The quadriceps are one of the largest muscle groups and are difficult to exercise well. During the training process, the muscles will feel sore and tired, and many people will choose to give up continuing training. Because a lot of fat accumulates in the quadriceps, the time to exercise the quadriceps is longer than that of the upper body muscles. The training methods for the quadriceps include: "squats", "leg support" and "leg extension". The following 3 movements are performed in 4 sets of each movement, 12-15 times per set. The next day trains, giving the muscles a 48-hour rest time.

If you want to increase your muscles quickly, then drink about 50 grams of protein powder after training, shake it with warm water, and then drink it. Eat more foods rich in animal protein and plant protein. Foods rich in animal protein include beef, chicken breast, fish, venison, etc. The ones rich in plant protein are soy products, including tofu, bean skin, bean sprouts, and soy milk. In order not to make your body fat too thick, don’t eat greasy fried foods, and don’t eat pork belly, beef brisket, etc., and eat less staple foods.

  1. Barbell squats

  Muscles: quadriceps, poplitein muscles, calf and buttocks

—First place the barbell in a position near the back of the neck.

— Hold the barbell at twice the width of your shoulders, and move the palms forward.

— The feet are wider than the shoulders.

— Squat slowly until your thighs are parallel to the ground, and you cannot go forward to your toes with your knees.

— When the entire movement is progressing, the waist and back must be kept straight and the feet must be placed flat on the ground.

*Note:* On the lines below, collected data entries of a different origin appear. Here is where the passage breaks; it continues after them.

(** Process [t], which is waking, has not come to entry [p] yet. *)
Definition not_past (w : world) (t p : nat) : Prop :=
  match w_at w t with WkEntry i | WkTest i => (i <= p)%nat | WkReleaseP i => (i < p)%nat | _ => False end.

Definition state_ok (p : point) (x : procstate) (ch : bool) : Prop :=
  match p with
  | SlState => x = RUNNING /\ ch = true
  | SlSched => x = SLEEPING /\ ch = true
  | SlAsleep => x = SLEEPING /\ ch = true \/ x = RUNNABLE
  | _ => x = RUNNING
  end.

(** About to sleep, or asleep, and not yet seen by a [wakeup]. *)
Definition going_down (p : point) (x : procstate) : Prop :=
  match p with SlChan | SlState | SlSched => True | SlAsleep => x = SLEEPING | _ => False end.

Record winv (w : world) : Prop := {
  wi_lk t : (t < NP)%nat -> w_lk w = Some t <-> has_lk (w_at w t) = true;
  wi_lk_in t : w_lk w = Some t -> (t < NP)%nat;
  wi_plock t p : (t < NP)%nat -> w_plock w p = Some t <-> has_plock t (w_at w t) = Some p;
  wi_plock_in t p : w_plock w p = Some t -> (t < NP)%nat /\ (p < NP)%nat;
  wi_state t : (t < NP)%nat -> state_ok (w_at w t) (w_state w t) (w_chan w t);
  wi_saw t : (t < NP)%nat -> w_at w t = SlAcquireP \/ w_at w t = SlReleaseLk -> w_cond w = false;
  wi_wake t : (t < NP)%nat -> w_cond w = true -> going_down (w_at w t) (w_state w t) -> exists k, (k < NP)%nat /\ not_past w k t;
}.

Lemma start_inv waker : winv (start waker).
Proof. split; cbn; try done; intros t; destruct (waker t); simpl; intros; try done; intuition congruence. Qed.

(** Process [t] moves on to [q]; what it needs of the locks, of its own entry and of the
    condition is in the premises, the entries of the other processes stay. *)
Lemma winv_move w w' t q : winv w -> (t < NP)%nat ->
  (forall j, w_at w' j = wset t q (w_at w) j) ->
  (forall j, j <> t -> w_state w' j = w_state w j /\ w_chan w' j = w_chan w j) ->
  (forall j, w_lk w' = Some j <-> if decide (j = t) then has_lk q = true else w_lk w = Some j) ->
  (forall j p, w_plock w' p = Some j <-> if decide (j = t) then has_plock t q = Some p else w_plock w p = Some j) ->
  (forall p, has_plock t q = Some p -> (p < NP)%nat) ->
  state_ok q (w_state w' t) (w_chan w' t) ->
  (w_cond w' = true -> w_cond w = true \/ has_lk (w_at w t) = true /\ not_past w' t 0) ->
  (q = SlAcquireP \/ q = SlReleaseLk -> w_cond w' = false) ->
  (w_cond w' = true -> going_down q (w_state w' t) -> exists k, (k < NP)%nat /\ k <> t /\ not_past w k t) ->
  (forall j, (j < NP)%nat -> j <> t -> w_cond w = true -> going_down (w_at w j) (w_state w j) -> not_past w t j -> not_past w' t j) ->
  winv w'.
Proof.
  intros [H1 H2 H3 H4 H5 H6 H7] Ht Hat Hst Hlk Hpl Hidx Hok Hcond Hsaw Hdown Hpast.
  assert (forall j, j <> t -> w_at w' j = w_at w j) as Hne by (intros j Hj; rewrite Hat; unfold wset; by rewrite decide_False).
  assert (w_at w' t = q) as He by (rewrite Hat; unfold wset; by rewrite decide_True).
  assert (forall k j, k <> t -> not_past w k j -> not_past w' k j) as Hnp by (intros k j Hk; unfold not_past; by rewrite Hne).
  split.
  - intros j Hj. rewrite Hlk. case_decide; [subst j; by rewrite He|]. rewrite Hne by done. by apply H1.
  - intros j. rewrite Hlk. case_decide; [by subst|]. apply H2.
  - intros j p Hj. rewrite Hpl. case_decide; [subst j; by rewrite He|]. rewrite Hne by done. by apply H3.
  - intros j p. rewrite Hpl. case_decide; [subst j; auto|]. apply H4.
  - intros j Hj. destruct (decide (j = t)) as [->|Hjt]; [by rewrite He|]. rewrite Hne by done. destruct (Hst j Hjt) as [-> ->]. by apply H5.
  - intros j Hj Hin. destruct (decide (j = t)) as [->|Hjt]; [rewrite He in Hin; auto|]. rewrite Hne in Hin by done. pose proof (H6 j Hj Hin) as Hf.
    destruct (w_cond w') eqn:Hc; [|done]. destruct Hcond as [?|[Hl _]]; [done|congruence|].
    apply (H1 t Ht) in Hl. assert (w_lk w = Some j) as Hl' by (apply (H1 j Hj); by destruct Hin as [-> | ->]). congruence.
  - intros j Hj Hc Hg. destruct (decide (j = t)) as [->|Hjt].
    + rewrite He in Hg. destruct (Hdown Hc Hg) as (k & Hk & Hkt & Hp). eauto.
    + rewrite Hne in Hg by done. destruct (Hst j Hjt) as [E _]. rewrite E in Hg. destruct (Hcond Hc) as [Hcw|[_ Hz]].
      * destruct (H7 j Hj Hcw Hg) as (k & Hk & Hp). exists k. split; [done|]. destruct (decide (k = t)) as [->|]; [by apply Hpast|by apply Hnp].
      * exists t. split; [done|]. revert Hz. unfold not_past. case_match; lia.
Qed.

(** The premises of [winv_move] on the locks: [w] changed at most the locks of [t]. *)
Ltac wlocks := let j := fresh "j" in intros j; unfold wset; cbn; unfold wset; repeat case_decide; subst; cbn; intuition congruence.
Ltac wplocks Hpl := let j := fresh "j" in let p := fresh "p" in
  intros j p; pose proof (Hpl p); unfold wset; cbn; unfold wset; repeat case_decide; subst; cbn; intuition congruence.

Ltac wmove w t q Hpl Hat := apply (winv_move w _ t q);
  [done|done|done|let j := fresh in let H := fresh in intros j H; cbn; unfold wset; rewrite ?decide_False by exact H; done
  |wlocks|wplocks Hpl|cbn; intros ? [= <-]; done|cbn; unfold wset; rewrite ?decide_True by done; try (intuition congruence)|cbn; try (by left)
  |cbn; try (intuition congruence)|cbn; try done|unfold not_past; cbn; unfold wset; rewrite ?decide_True by done; rewrite ?Hat; try done].

Lemma going_other w t : winv w -> (t < NP)%nat -> w_cond w = true -> going_down (w_at w t) (w_state w t) ->
  exists k, (k < NP)%nat /\ k <> t /\ not_past w k t.
Proof.
  intros Hi Ht Hc Hg. destruct (wi_wake w Hi t Ht Hc Hg) as (k & Hk & Hp). exists k. split_and!; [done| |done].
  intros ->. revert Hg Hp. unfold not_past. by destruct (w_at w t).
Qed.

Lemma sleep_inv t w w' : winv w -> (t < NP)%nat -> sleep_step t w = Some w' -> winv w'.
Proof.
  intros Hi Ht Hs. pose proof (wi_lk w Hi t Ht) as Hlk. pose proof (fun p => wi_plock w Hi t p Ht) as Hpl.
  pose proof (wi_state w Hi t Ht) as Hst. pose proof (wi_saw w Hi t Ht) as Hsaw. pose proof (going_other w t Hi Ht) as Hgo.
  unfold sleep_step, take_plock, take_lk in Hs. destruct (w_at w t) eqn:Hat; try discriminate Hs; cbn in Hlk, Hpl, Hst.
  - destruct (w_plock w t) eqn:Hp; [discriminate Hs|]. injection Hs as <-. wmove w t SlReleaseLk Hpl Hat.
  - injection Hs as <-. wmove w t SlChan Hpl Hat. intros Hc. rewrite Hsaw in Hc by (by right). done.
  - injection Hs as <-. wmove w t SlState Hpl Hat. all: intros Hc _; by apply Hgo.
  - injection Hs as <-. wmove w t SlSched Hpl Hat. all: intros Hc _; by apply Hgo.
  - injection Hs as <-. wmove w t SlAsleep Hpl Hat. all: intros Hc _; by apply Hgo.
  - injection Hs as <-. wmove w t SlReleaseP Hpl Hat.
  - injection Hs as <-. wmove w t SlAcquireLk Hpl Hat.
  - destruct (w_lk w) eqn:Hl; [discriminate Hs|]. injection Hs as <-. wmove w t WCheck Hpl Hat.
Qed.

Lemma client_inv t w w' : winv w -> (t < NP)%nat -> client_step t w = Some w' -> winv w'.
Proof.
  intros Hi Ht Hs. pose proof (wi_lk w Hi t Ht) as Hlk. pose proof (fun p => wi_plock w Hi t p Ht) as Hpl. pose proof (wi_state w Hi t Ht) as Hst.
  unfold client_step, take_lk in Hs. destruct (w_at w t) eqn:Hat; try discriminate Hs; cbn in Hlk, Hpl, Hst.
  - destruct (w_lk w) eqn:Hl; [discriminate Hs|]. injection Hs as <-. wmove w t WCheck Hpl Hat.
  - destruct (w_cond w) eqn:Hc; injection Hs as <-; [wmove w t WRelease Hpl Hat|wmove w t SlAcquireP Hpl Hat].
  - injection Hs as <-. wmove w t WDone Hpl Hat.
  - destruct (w_lk w) eqn:Hl; [discriminate Hs|]. injection Hs as <-. wmove w t KSet Hpl Hat.
  - injection Hs as <-. wmove w t (WkEntry 0) Hpl Hat. intros _. right. split; [by rewrite Hat|]. unfold not_past. cbn. unfold wset. rewrite decide_True by done. lia.
  - injection Hs as <-. wmove w t KDone Hpl Hat.
Qed.

(** A step that changes no point: entry [i] turns runnable. *)
Lemma winv_runnable i w : winv w -> (i < NP)%nat -> w_at w i = SlAsleep -> winv (put_state i RUNNABLE w).
Proof.
  intros [H1 H2 H3 H4 H5 H6 H7] Hin Hat. split; try done; cbn; unfold wset.
  - intros t Ht. case_decide; [subst t; rewrite Hat; by right|by apply H5].
  - intros t Ht Hc. case_decide; [subst t; by rewrite Hat|]. apply H7; done.
Qed.

(** Sleeping with its lock free, or held by another: asleep. *)
Lemma sleeping_asleep i w : winv w -> (i < NP)%nat -> w_state w i = SLEEPING -> w_plock w i <> Some i -> w_at w i = SlAsleep.
Proof.
  intros Hi Hin Hs Hp. pose proof (wi_state w Hi i Hin) as Hst. pose proof (wi_plock w Hi i i Hin) as Hpl. revert Hst Hpl. rewrite Hs.
  destruct (w_at w i); cbn; try done; intuition congruence.
Qed.

(** After its test, [wakeup] leaves no unseen sleeper at entry [i]. *)
Lemma wakeup_test t i w : winv w -> (t < NP)%nat -> (i < NP)%nat -> w_at w t = WkTest i ->
  let w1 := if decide (w_state w i = SLEEPING /\ w_chan w i = true) then put_state i RUNNABLE w else w in
  winv w1 /\ w_at w1 = w_at w /\ ~ going_down (w_at w1 i) (w_state w1 i).
Proof.
  intros Hi Ht Hin Hat w1. assert (w_plock w i = Some t) as Hp by (apply (wi_plock w Hi t i Ht); by rewrite Hat).
  pose proof (wi_state w Hi t Ht) as Hst. rewrite Hat in Hst. cbn in Hst. unfold w1. destruct (decide _) as [[Hs Hc]|Hno].
  - assert (w_at w i = SlAsleep) as Ha. { apply sleeping_asleep; [done|done|done|]. rewrite Hp. intros [= ->]. congruence. }
    split_and!; [by apply winv_runnable|done|]. cbn. unfold wset. rewrite Ha, decide_True by done. done.
  - split_and!; [done|done|]. pose proof (wi_state w Hi i Hin) as Hsi. pose proof (proj2 (wi_plock w Hi i i Hin)) as Hpi. revert Hsi Hpi.
    rewrite Hp. destruct (w_at w i) eqn:Hai; cbn; intros Hsi Hpi Hg; try done;
      first [specialize (Hpi eq_refl); congruence | apply Hno; intuition congruence].
Qed.

Lemma wakeup_inv t w w' : winv w -> (t < NP)%nat -> wakeup_step t w = Some w' -> winv w'.
Proof.
  intros Hi Ht Hs. pose proof (wi_lk w Hi t Ht) as Hlk. pose proof (fun p => wi_plock w Hi t p Ht) as Hpl. pose proof (wi_state w Hi t Ht) as Hst.
  unfold wakeup_step, take_plock in Hs. destruct (w_at w t) as [| | | | | | | | | | | | | | |i|i|i| |] eqn:Hat; try discriminate Hs; cbn in Hlk, Hpl, Hst.
  - destruct (decide (i < NP)%nat) as [Hin|Hout]; [destruct (decide (i = t)) as [->|Hne]|].
    + injection Hs as <-. wmove w t (WkEntry (S t)) Hpl Hat. intros j Hj Hjt _ _ Hle. lia.
    + destruct (w_plock w i) eqn:Hp; [discriminate Hs|]. injection Hs as <-. wmove w t (WkTest i) Hpl Hat.
    + injection Hs as <-. wmove w t KRelease Hpl Hat. intros j Hj Hjt _ _ Hle. lia.
  - destruct (wi_plock_in w Hi t i (proj2 (Hpl i) eq_refl)) as [_ Hin]. injection Hs as <-.
    destruct (wakeup_test t i w Hi Ht Hin Hat) as (Hi1 & Hat1 & Hng). set (w1 := if decide _ then _ else _) in *. clearbody w1.
    pose proof (fun p => wi_plock w1 Hi1 t p Ht) as Hpl1. pose proof (wi_lk w1 Hi1 t Ht) as Hlk1. pose proof (wi_state w1 Hi1 t Ht) as Hst1.
    rewrite <- Hat1 in Hat. rewrite Hat in Hlk1, Hst1. setoid_rewrite Hat in Hpl1. cbn in Hpl1, Hlk1, Hst1.
    wmove w1 t (WkReleaseP i) Hpl1 Hat. intros j Hj Hjt Hc Hg Hle.
    destruct (decide (j = i)) as [->|]; [done|lia].
  - injection Hs as <-. wmove w t (WkEntry (S i)) Hpl Hat.
Qed.

Lemma scheduler_inv p w w' : winv w -> (p < NP)%nat -> scheduler_step p w = Some w' -> winv w'.
Proof.
  intros Hi Hp Hs. pose proof (wi_lk w Hi p Hp) as Hlk. pose proof (fun i => wi_plock w Hi p i Hp) as Hpl.
  unfold scheduler_step in Hs. destruct (w_plock w p) eqn:Hl; [discriminate Hs|]. destruct (decide _) as [Hr|]; [|by injection Hs as <-].
  destruct (w_at w p) eqn:Hat; try discriminate Hs. injection Hs as <-. cbn in Hlk, Hpl. wmove w p SlTidy Hpl Hat.
Qed.

Lemma kill_inv p w w' : winv w -> (p < NP)%nat -> kill_step p w = Some w' -> winv w'.
Proof.
  intros Hi Hp Hs. unfold kill_step in Hs. destruct (w_plock w p) eqn:Hl; [discriminate Hs|]. injection Hs as <-.
  destruct (decide _); [|done]. apply winv_runnable; [done|done|]. apply sleeping_asleep; [done|done|done|congruence].
Qed.

Lemma step_inv w w' : winv w -> step w w' -> winv w'.
Proof.
  intros Hi [t Ht Hs|t Ht Hs|t Ht Hs|p Hp Hs|p Hp Hs];
    [by eapply sleep_inv|by eapply wakeup_inv|by eapply client_inv|by eapply scheduler_inv|by eapply kill_inv].
Qed.

Lemma world_inv waker w : rtc step (start waker) w -> winv w.
Proof.
  intros Hr. assert (winv (start waker)) as Hi by apply start_inv. revert Hi. induction Hr as [|w1 w2 w3 Hst Hr IH]; [done|].
  intros Hi. apply IH. by eapply step_inv.
Qed.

— Slowly return to the position of Qixing, with slightly bent knees.

2. Leg support

Muscles: quadriceps, poplitein muscles, calf and buttocks

—Lying on your back on your leg support device, placing your feet flat on the pedal with the width of your shoulders.

—Reduce weight to flexion of both knees to ninety degrees.

— Slowly use your ankles (not with toes) to push out the weight to keep your feet slightly bent.

—When your feet are straightened, your knees cannot be locked.

— Pause for a while and slowly lower the weight to its original position.